=== Directions ===
Please give back only the lines below from the one containing "assert (is_list (Unlink src" to the one containing "rewrite decide_False by done. rewrite", each repeated word for word, both ends included.

=== Exercise data ===
===
(** One iteration of the loop moves the first remaining node to the other list. *)
Lemma transfer_step s src y rest dst acc :
  two_lists s src (y :: rest) dst acc ->
  two_lists (set_nodes (PushBack dst y (Unlink y (nodes s))) s) src rest dst (acc ++ [y]) /\
  forall x, x ∉ src :: y :: rest -> x ∉ dst :: acc ->
    node (PushBack dst y (Unlink y (nodes s))) x = node (nodes s) x.
Proof.
  intros (Hs & Hd & Hdis). pose proof Hs as [Hnd _].
  assert (y ∉ dst :: acc) as Hy by (apply Hdis; set_solver).
  assert (src ∉ dst :: acc) as Hsrc by (apply Hdis; set_solver).
  apply NoDup_cons in Hnd as [Hsy Hnd]. apply NoDup_cons in Hnd as [Hyr _].
  pose proof (Unlink_unlinked _ _ _ (is_list_rotate _ src [] y rest Hs)) as Hyu.
  assert (is_list (Unlink y (nodes s)) dst acc) as Hd'.
  { eapply is_list_ext; [|done]. intros x Hx.
    eapply (Unlink_frame _ src [] y rest); [done|]. intros Hin. by apply (Hdis x). }
  pose proof (Unlink_nodes _ src [] y rest Hs) as Hs'. cbn in Hs'.
  split.
  - unfold two_lists. rewrite nodes_set_nodes. split; [|split].
    + eapply is_list_ext; [|exact Hs']. intros x Hx.
      apply (PushBack_frame _ dst acc); [done..| |set_solver].
      apply Hdis. set_solver.
    + by apply PushBack_nodes.
    + intros x Hx. rewrite app_comm_cons, not_elem_of_app, list_elem_of_singleton.
      split; [apply Hdis|]; set_solver.
  - intros x Hx Hxd. rewrite (PushBack_frame _ dst acc) by (done || set_solver).
    eapply (Unlink_frame _ src [] y rest); [done|]. set_solver.
Qed.

(** The loop body of [TransferList]. *)
Definition transfer_body (dst waiter : A) : M S (option unit) :=
  modify_nodes (Unlink waiter);; modify_nodes (PushBack dst waiter);; mret None.

Lemma transfer_body_run dst y s :
  transfer_body dst y s = Ok (None, set_nodes (PushBack dst y (Unlink y (nodes s))) s).
Proof.
  unfold transfer_body, modify_nodes. run_M. by rewrite nodes_set_nodes, set_nodes_set_nodes.
Qed.

(** Once the list is empty the loop still runs: its end iterator was the first
    element, which now belongs to the other list.  It takes the old head itself
    for an element, twice, and reaches the first element through the other list. *)
Lemma transfer_tail fuel src dst a acc s :
  two_lists s src [] dst (a :: acc) -> (4 <= fuel)%nat ->
  exists m, for_loop fuel src a (transfer_body dst) s = Ok (None, set_nodes m s) /\
    is_list m dst (a :: acc ++ [src]) /\
    forall x, x ∉ dst :: a :: acc -> x <> src -> node m x = node (nodes s) x.
Proof.
  intros (Hs & Hd & Hdis) Hf.
  assert (src ∉ dst :: a :: acc) as Hni by (apply Hdis; by left).
  apply not_elem_of_cons in Hni as Hni2. destruct Hni2 as [Hsd Hni2].
  apply not_elem_of_cons in Hni2 as Hni3. destruct Hni3 as [Hsa _].
  pose proof Hd as [Hnd _]. apply NoDup_cons in Hnd as [Hda _].
  apply not_elem_of_cons in Hda as [Hda _].
  destruct fuel as [|[|[|fuel]]]; [lia..|]. cbn [for_loop].
  rewrite decide_False by done. unfold iter_deref, iter_incr. run_M.
  pose proof (is_list_prev _ _ _ Hs) as Hps. unfold last_or in Hps. cbn in Hps.
  rewrite Hps, transfer_body_run, !nodes_set_nodes.
  assert (is_list (Unlink src (nodes s)) dst (a :: acc)) as Hd1.
  { eapply is_list_ext; [|done]. intros. by apply Unlink_noop. }
  pose proof (Unlink_unlinked _ _ _ Hs) as Hs1.
  pose proof (PushBack_nodes _ _ _ _ Hd1 Hs1 Hni) as Hd2.
  set (m1 := PushBack dst src (Unlink src (nodes s))) in *.
  assert (next m1 src = dst) as ->.
  { destruct Hd2 as [_ H2]. apply seg_app in H2 as [_ [? _]]. done. }
  rewrite decide_False by done. rewrite nodes_set_nodes.
  rewrite (is_list_prev _ _ _ Hd2), last_or_app. unfold last_or. cbn.
  rewrite transfer_body_run, set_nodes_set_nodes, !nodes_set_nodes.
  pose proof (Unlink_nodes _ dst (a :: acc) src [] Hd2) as Hd3. rewrite app_nil_r in Hd3.
  pose proof (Unlink_unlinked _ _ _ (is_list_rotate _ _ _ _ _ Hd2)) as Hs3.
  pose proof (PushBack_nodes _ _ _ _ Hd3 Hs3 Hni) as Hd4.
  set (m2 := PushBack dst src (Unlink src m1)) in *.
  rewrite (is_list_next _ _ _ Hd4). cbn. rewrite decide_True by done.
  exists m2. split; [done|]. split; [done|]. intros x Hx Hxs.
  unfold m2. rewrite (PushBack_frame _ dst (a :: acc)) by done.
  rewrite (Unlink_frame _ dst (a :: acc) src []) by (done || set_solver).
  unfold m1. rewrite (PushBack_frame _ dst (a :: acc)) by done. by apply Unlink_noop.
Qed.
===
=== Reply to the task ===
  assert (is_list (Unlink src (nodes s)) dst (a :: acc)) as Hd1.
  { eapply is_list_ext; [|done]. intros. by apply Unlink_noop. }
  pose proof (Unlink_unlinked _ _ _ Hs) as Hs1.
  pose proof (PushBack_nodes _ _ _ _ Hd1 Hs1 Hni) as Hd2.
  set (m1 := PushBack dst src (Unlink src (nodes s))) in *.
  assert (next m1 src = dst) as ->.
  { destruct Hd2 as [_ H2]. apply seg_app in H2 as [_ [? _]]. done. }
  rewrite decide_False by done. rewrite nodes_set_nodes.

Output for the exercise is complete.